Initial results of a citizen science experiment carried out this year have shown more bumblebees being observed in urban localities compared to suburban and rural settings. The findings challenge the expectation that suburban locations are best because of the diversity of garden flowers.
Approximately 30,000 people, mostly children, took part in EDF Energy's Big Bumblebee Discovery project, resulting in more than 4,000 bumblebee data entries from across the UK. Dr Helen Roy and Dr Michael Pocock from the Centre for Ecology & Hydrology (CEH) led the analysis of the nationwide citizen science experiment, which was carried out in partnership with the British Science Association.
Participants were asked to record bumblebee sightings on lavender plants. Around 27,000 individual bumblebees were reported, and the data was converted to a standard rate, based on counts of five minutes in an average-sized lavender plant.
The results suggest that areas of greater density of flowers were better for bumblebee sightings – a factor which is especially important in landscapes which generally have low densities of flowers, such as urban localities. In otherwise hostile city habitats, flowers such as lavender represent "flower-rich oases" and so can support large numbers of bumblebees.
The rate of observations of bumblebees was also higher when the weather was sunny and windy compared to other conditions. Although insects are heat-loving (thermophilic) they risk overheating at particularly high temperatures (especially large ones such as bumblebees), and can become inactive. Therefore, the findings suggest that the cooling effect of the wind means that bumblebees remain active in summer.

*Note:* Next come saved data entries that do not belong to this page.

(** The write loop ends, and what the pipe has taken is always a prefix of
    the buffer: all of it on success, a proper prefix on failure. *)
Lemma pipe_write_loop_spec : forall script data sent,
  exists script',
    pipe_write_loop script data sent = (CB_OK, sent ++ data, script')
    \/ exists n, (n < length data)%nat
         /\ pipe_write_loop script data sent
            = (CB_ERR_PIPE, sent ++ firstn n data, script').
Proof.
  induction script as [|ev script IH]; intros data sent.
  - exists []. left. destruct data; cbn; [now rewrite app_nil_r | reflexivity].
  - destruct data as [|b data].
    + eexists. left. cbn. now rewrite app_nil_r.
    + cbn [pipe_write_loop]. destruct ev as [k | | ].
      * destruct (IH (skipn k (b :: data)) (sent ++ firstn k (b :: data)))
          as (script' & [E | (n & Hn & E)]); exists script'.
        -- left. rewrite E, <- app_assoc, firstn_skipn. reflexivity.
        -- right. rewrite length_skipn in Hn.
           exists (k + n)%nat. split; [lia|].
           rewrite E, <- app_assoc, firstn_plus. reflexivity.
      * apply IH.
      * exists script. right. exists 0%nat. split; [cbn [length]; lia|].
        cbn [firstn]. now rewrite app_nil_r.
Qed.

(** X10 -- What [cb_pipe_write] puts into a pipe, [cb_pipe_read] takes out
    of it.  If the write returns [CB_OK], every byte of the buffer went into
    the pipe, and a reader asking for as many bytes gets [CB_OK] and exactly
    the buffer, however the kernel splits or interrupts the transfers.  If
    the write fails, only a proper prefix went in, and a reader that finds
    nothing else in the pipe gets [CB_ERR_PIPE]. *)
Theorem pipe_write_then_read script data err sent script' :
  cb_pipe_write script data = (err, sent, script') ->
  (err = CB_OK \/ err = CB_ERR_PIPE)
  /\ (err = CB_OK ->
        sent = data
        /\ forall p, unix_stream p = sent ->
             exists p', cb_pipe_read p (length data) = Some (CB_OK, data, p'))
  /\ (err = CB_ERR_PIPE ->
        (length sent < length data)%nat
        /\ sent = firstn (length sent) data
        /\ forall p, unix_stream p = sent ->
             exists p', cb_pipe_read p (length data) = Some (CB_ERR_PIPE, sent, p')).
Proof.
  unfold cb_pipe_write. intros E.
  assert (Hread : forall p, exists p',
            cb_pipe_read p (length data)
            = (if (length data <=? length (unix_stream p))%nat
               then Some (CB_OK, firstn (length data) (unix_stream p), p')
               else Some (CB_ERR_PIPE, unix_stream p, p'))).
  { intros p. unfold cb_pipe_read.
    destruct (PipeFacts.unix_pipe_read_loop_spec (length p + length data) p
                (length data) [] (Nat.le_refl _)) as (p' & Er & _).
    exists p'. exact Er. }
  destruct (pipe_write_loop_spec script data []) as (s' & [E' | (n & Hn & E')]);
    rewrite E' in E; injection E as <- <- <-; cbn [app].
  - split; [now left|]. split; [|discriminate].
    intros _. split; [reflexivity|]. intros p Hp.
    destruct (Hread p) as (p' & Er). exists p'. rewrite Er, Hp.
    rewrite Nat.leb_refl, firstn_all. reflexivity.
  - assert (Hlen : length (firstn n data) = n) by (rewrite length_firstn; lia).
    split; [now right|]. split; [discriminate|].
    intros _. rewrite Hlen. split; [exact Hn|]. split; [reflexivity|].
    intros p Hp. destruct (Hread p) as (p' & Er). exists p'.
    rewrite Er, Hp, Hlen.
    destruct (Nat.leb_spec (length data) n); [lia | reflexivity].
Qed.
(** * AI Coach route: a shallow embedding of [POST /api/ai/coach]

    The development follows the route handler with database query
    capabilities (Clerk authentication, Gemini generation, raw SQL through
    [runSupabaseQuery], in-memory response cache) and the query utility
    [runSupabaseQuery].

    The handler is a computation in a monad of exceptions and logged
    calls; what its collaborators answer is a parameter, the [World].  The
    body of the readable stream is run in sequence with the handler, so the
    log lists the calls in the order they are made.

    Text is modelled as [string]: the bytes of the UTF-8 encoding of the
    JavaScript string.  Every pattern the handler searches for is ASCII, and
    an ASCII byte never occurs inside a multi-byte UTF-8 sequence, so the
    searches and rewrites below agree with the ones on UTF-16 code units. *)

From Stdlib Require Import String Ascii List Bool Arith ZArith Lia.
Import ListNotations.
Local Open Scope list_scope.
Local Open Scope string_scope.
Local Open Scope nat_scope.
Set Warnings "-register-all".

(** ** JavaScript string operations used by the handler *)

Module JsString.

(** The double quote and the backslash. *)
Abbreviation dquote := (Ascii false true false false false true false false).
Abbreviation backslash := (Ascii false false true true true false true false).

Definition chr (n : nat) : string := String (ascii_of_nat n) EmptyString.

Fixpoint drop (n : nat) (s : string) : string :=
  match n, s with
  | S n', String _ s' => drop n' s'
  | _, _ => s
  end.

Fixpoint rev_acc (s acc : string) : string :=
  match s with
  | EmptyString => acc
  | String c s' => rev_acc s' (String c acc)
  end.

Definition rev (s : string) : string := rev_acc s EmptyString.

Fixpoint map_chars (f : ascii -> ascii) (s : string) : string :=
  match s with
  | EmptyString => EmptyString
  | String c s' => String (f c) (map_chars f s')
  end.

Definition is_upper (c : ascii) : bool :=
  let n := nat_of_ascii c in (65 <=? n) && (n <=? 90).

Definition lower_char (c : ascii) : ascii :=
  if is_upper c then ascii_of_nat (nat_of_ascii c + 32) else c.
(** C1. On every corpus, for every bigram [(a, b)] with a count that is
    not zero in the bigram table, the count of [(a)] in the unigram table
    is not zero and the estimate stored for [(a, b)] is exactly
    [count(a, b) / count(a)]; likewise for every trigram [(a, b, w)], with
    [count(a, b, w) / count(a, b)] over the bigram table. *)
Theorem mle_is_count_ratio (text : string) :
  exists t,
    main (Some text) = Ok t
    /\ (forall a b c,
          lookup [a; b] (biCountDict t) = Some c -> c <> 0 ->
          exists den,
            lookup [a] (uniCountDict t) = Some den
            /\ den <> 0
            /\ lookup [a; b] (biMLEdict t)
               = Some (inject_Z c / inject_Z den)%Q)
    /\ (forall a b w c,
          lookup [a; b; w] (triCountDict t) = Some c -> c <> 0 ->
          exists den,
            lookup [a; b] (biCountDict t) = Some den
            /\ den <> 0
            /\ lookup [a; b; w] (triMLEdict t)
               = Some (inject_Z c / inject_Z den)%Q).
Proof.
  destruct (main_tables text)
    as (t & Hmain & Hu & Hb & Ht & _ & Hbi & Htri).
  exists t. split; [ exact Hmain | ].
  rewrite Hu, Hb in Hbi. rewrite Hb, Ht in Htri. rewrite Hu, Hb, Ht.
  split.
  - intros a b c Hc _.
    destruct (get_MLE_dict_ok _ _ 2 (get_count_dict_NoDup _)
                (bigram_contexts_counted text 4))
      as (mle & Hmle & _ & Hlook).
    rewrite Hbi in Hmle. injection Hmle as <-.
    exact (Hlook [a; b] c Hc).
  - intros a b w c Hc _.
    destruct (get_MLE_dict_ok _ _ 3 (get_count_dict_NoDup _)
                (trigram_contexts_counted text 4))
      as (mle & Hmle & _ & Hlook).
    rewrite Htri in Hmle. injection Hmle as <-.
    exact (Hlook [a; b; w] c Hc).
Qed.

(** The corpus ["a b a b c"] of the spec: the estimate of [b] after [a]
    is [2/2]. *)
Lemma mle_is_count_ratio_witness :
  exists t,
    main (Some "a b a b c"%string) = Ok t
    /\ lookup ["a"; "b"]%string (biCountDict t) = Some 2
    /\ lookup ["a"]%string (uniCountDict t) = Some 2
    /\ lookup ["a"; "b"]%string (biMLEdict t)
       = Some (inject_Z 2 / inject_Z 2)%Q.
Proof.
  destruct (mle_is_count_ratio "a b a b c"%string) as (t & Hmain & Hbi & _).
  destruct (main_tables "a b a b c"%string)
    as (t' & Hmain' & Hu & Hb & _).
  rewrite Hmain in Hmain'. injection Hmain' as <-.
  assert (Hc : lookup ["a"; "b"]%string (biCountDict t) = Some 2)
    by (rewrite Hb; vm_compute; reflexivity).
  assert (Hd : lookup ["a"]%string (uniCountDict t) = Some 2)
    by (rewrite Hu; vm_compute; reflexivity).
  exists t. split; [ exact Hmain | ]. split; [ exact Hc | ].
  split; [ exact Hd | ].
  destruct (Hbi _ _ _ Hc ltac:(lia)) as (den & Hden & _ & Hmle).
  assert (E : Some den = Some 2)
    by (transitivity (lookup ["a"]%string (uniCountDict t));
        [ symmetry; exact Hden | exact Hd ]).
  injection E as ->. exact Hmle.
Defined.

End Main.

Section Corpus.

Import Ngrams.
Lemma utf8_decode_char (c : N) (bs : list byte) :
  (c < 1114112)%N ->
  is_surrogate c = false ->
  utf8_decode (utf8_char c ++ bs) = option_map (Str c) (utf8_decode bs).
Proof.
  intros Hc Hs. unfold is_surrogate in Hs.
  assert (Hn : (c < 55296 \/ 57343 < c)%N).
  { destruct (N.leb_spec 55296 c); [| lia].
    destruct (N.leb_spec c 57343); [discriminate Hs | lia]. }
  clear Hs. unfold utf8_char.
  destruct (N.ltb_spec c 128); [| destruct (N.ltb_spec c 2048);
    [| destruct (N.ltb_spec c 65536)]];
    cbn [app utf8_decode]; unfold is_continuation, is_surrogate;
    rewrite !to_N_byte_of_N by div_lia.
  - decide_tests. reflexivity.
  - decide_tests. cbn [andb].
    replace ((192 + c / 64 - 192) * 64 + (128 + c mod 64 - 128))%N with c
      by div_lia.
    reflexivity.
  - set (d := ((224 + c / 4096 - 224) * 4096 + (128 + c / 64 mod 64 - 128) * 64
               + (128 + c mod 64 - 128))%N).
    assert (Hd : d = c) by (unfold d; div_lia).
    rewrite Hd. decide_tests; cbn [andb negb]; reflexivity.
  - set (d := ((240 + c / 262144 - 240) * 262144
               + (128 + c / 4096 mod 64 - 128) * 4096
               + (128 + c / 64 mod 64 - 128) * 64
               + (128 + c mod 64 - 128))%N).
    assert (Hd : d = c) by (unfold d; div_lia).
    rewrite Hd. decide_tests; cbn [andb negb]; reflexivity.
Qed.

Lemma first_surrogates_none (s : str) (i : Z) :
  first_surrogates s i = None <-> has_surrogate s = false.
Proof.
  revert i. induction s as [| c s IH]; intros i; simpl; [split; reflexivity |].
  destruct (is_surrogate c); simpl; [split; discriminate | apply IH].
Qed.

Lemma utf8_encode_bytes (s : str) :
  has_surrogate s = false -> utf8_encode s = Ok (utf8_bytes s).
Proof.
  intros H. unfold utf8_encode.
  rewrite (proj2 (first_surrogates_none s 0) H). reflexivity.
Qed.

Lemma utf8_encode_raises (s : str) :
  has_surrogate s = true ->
  exists msg, utf8_encode s = Raise (UnicodeEncodeError msg).
Proof.
  intros H. unfold utf8_encode.
  destruct (first_surrogates s 0) as [[start run] |] eqn:E.
  - eexists. reflexivity.
  - apply first_surrogates_none in E. congruence.
Qed.

Lemma utf8_roundtrip (s : str) :
  code_points s = true ->
  has_surrogate s = false ->
  utf8_decode (utf8_bytes s) = Some s.
Proof.
  induction s as [| c s IH]; [reflexivity |].
  simpl. intros Hc Hs.
  apply andb_true_iff in Hc as [Hc Hcs]. apply N.ltb_lt in Hc.
  apply orb_false_iff in Hs as [Hs Hss].
  rewrite (utf8_decode_char c _ Hc Hs), (IH Hcs Hss). reflexivity.
Qed.

Lemma b64_index_char (i : N) : (i < 64)%N -> b64_index (b64_char i) = Some i.
Proof.
  intros H. unfold b64_char, b64_index, chr.
  destruct (N.ltb_spec i 26); [| destruct (N.ltb_spec i 52);
    [| destruct (N.ltb_spec i 62); [| destruct (N.eqb_spec i 62)]]].
  1-3: decide_tests; cbn [andb]; f_equal; div_lia.
  - subst i. reflexivity.
  - assert (i = 63)%N as -> by div_lia. reflexivity.
Qed.

Lemma list3_ind (A : Type) (P : list A -> Prop) :
  P [] -> (forall a, P [a]) -> (forall a b, P [a; b]) ->
  (forall a b c l, P l -> P (a :: b :: c :: l)) ->
  forall l, P l.
Proof.
  intros H0 H1 H2 H3.
  fix IH 1. intros [| a [| b [| c l]]];
    [exact H0 | exact (H1 a) | exact (H2 a b) | exact (H3 a b c l (IH l))].
Qed.

Lemma b64_roundtrip (bs : list byte) : b64decode (b64encode bs) = Some bs.
Proof.
  induction bs as [| a | a b | a b c bs IH] using list3_ind.
  - reflexivity.
  - cbn [b64encode b64decode].
    pose proof (Byte.to_N_bounded a) as Ha.
    replace (Some [a]) with (Some [byte_of_N (Byte.to_N a)])
      by (rewrite byte_of_to_N; reflexivity).
    set (x := Byte.to_N a) in *. clearbody x.
    rewrite !b64_index_char by div_lia.
    change (b64_index 61) with (@None N). cbn.
    do 3 f_equal. div_lia.
  - cbn [b64encode b64decode].
    pose proof (Byte.to_N_bounded a) as Ha.
    pose proof (Byte.to_N_bounded b) as Hb.
    replace (Some [a; b])
      with (Some [byte_of_N (Byte.to_N a); byte_of_N (Byte.to_N b)])
      by (rewrite !byte_of_to_N; reflexivity).
    set (x := Byte.to_N a) in *. set (y := Byte.to_N b) in *. clearbody x y.
    rewrite !b64_index_char by div_lia.
    change (b64_index 61) with (@None N). cbn.
    f_equal. f_equal; [f_equal ; div_lia | f_equal; f_equal ; div_lia].
  - cbn [b64encode b64decode].
    pose proof (Byte.to_N_bounded a) as Ha.
    pose proof (Byte.to_N_bounded b) as Hb.
    pose proof (Byte.to_N_bounded c) as Hc.
    replace (Some (a :: b :: c :: bs))
      with (Some (byte_of_N (Byte.to_N a) :: byte_of_N (Byte.to_N b)
                  :: byte_of_N (Byte.to_N c) :: bs))
      by (rewrite !byte_of_to_N; reflexivity).
    set (x := Byte.to_N a) in *. set (y := Byte.to_N b) in *.
    set (z := Byte.to_N c) in *. clearbody x y z.
    rewrite !b64_index_char by div_lia.
    rewrite IH. cbn [option_map].
    f_equal. f_equal; [f_equal ; div_lia |]. f_equal; [f_equal ; div_lia |].
    f_equal. f_equal. div_lia.
Qed.

Lemma evaluate_children_unary_string
    (expression c : Expression) (state state' : stack) (options : Options)
    (s : str) :
  children expression = [c] ->
  try_evaluate c state options = (Ok (VStr s, None), state') ->
  evaluate_children expression state options (Some verify_string)
  = (Ok ([VStr s], None), state').
Proof.
  intros Hc He. unfold evaluate_children. rewrite Hc. simpl.
  rewrite He. reflexivity.
Qed.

Dr Michael Pocock, CEH, said, “We had some lovely warm days this summer, and the fact that when it was sunny more sightings were reported on breezy days suggests that a breeze has a positive effect on the activity of bumblebees and aided sightings on those days. We were surprised to see more observations in urban localities, as suburban gardens are often thought to be better. Planting lavender (and other flowers) in city areas could help to support populations of pollinators in those habitats.”
The preliminary results, presented at the British Science Festival in Birmingham this week, focus on counts of, rather than diversity of bumblebees, which will be explored later by the researchers. As a result of the initial data analysis, the team at CEH found that there are challenges in identifying bumblebees in accordance with the standard colour group identification method (bumblebees are traditionally categorised into six colour groups by the colour patterns on their thorax and abdomen).
Dr Helen Roy said, “The number of people who have taken part in the Big Bumblebee Discovery is inspiring and their observations are extremely insightful.
"To contribute effectively to the scientific process, people need to be given the best tools and guidance. Our project has revealed that the traditional categorisation of bumblebees by their colour groups may not be as straightforward as previously thought, which is particularly valuable given the importance of pollinating insects and the Government’s consultation on a national strategy for monitoring and protecting them.
Understanding the experiences of citizen scientists is extremely useful for the development of future projects where mass participation can aid the scientific process, and we are keen to explore the issue of bumblebee classification further.”
The experiment is the first year of the Great EDF Energy Experiment, a five year commitment to engaging 100,000 young people into science.
Data from the experiment will continue to be analysed over the coming weeks by the scientists at CEH to help draw conclusions that could answer questions over the impact the changing bumblebee population could have on crop pollination. The full findings of the EDF Energy Big Bumblebee Discovery will be published in due course.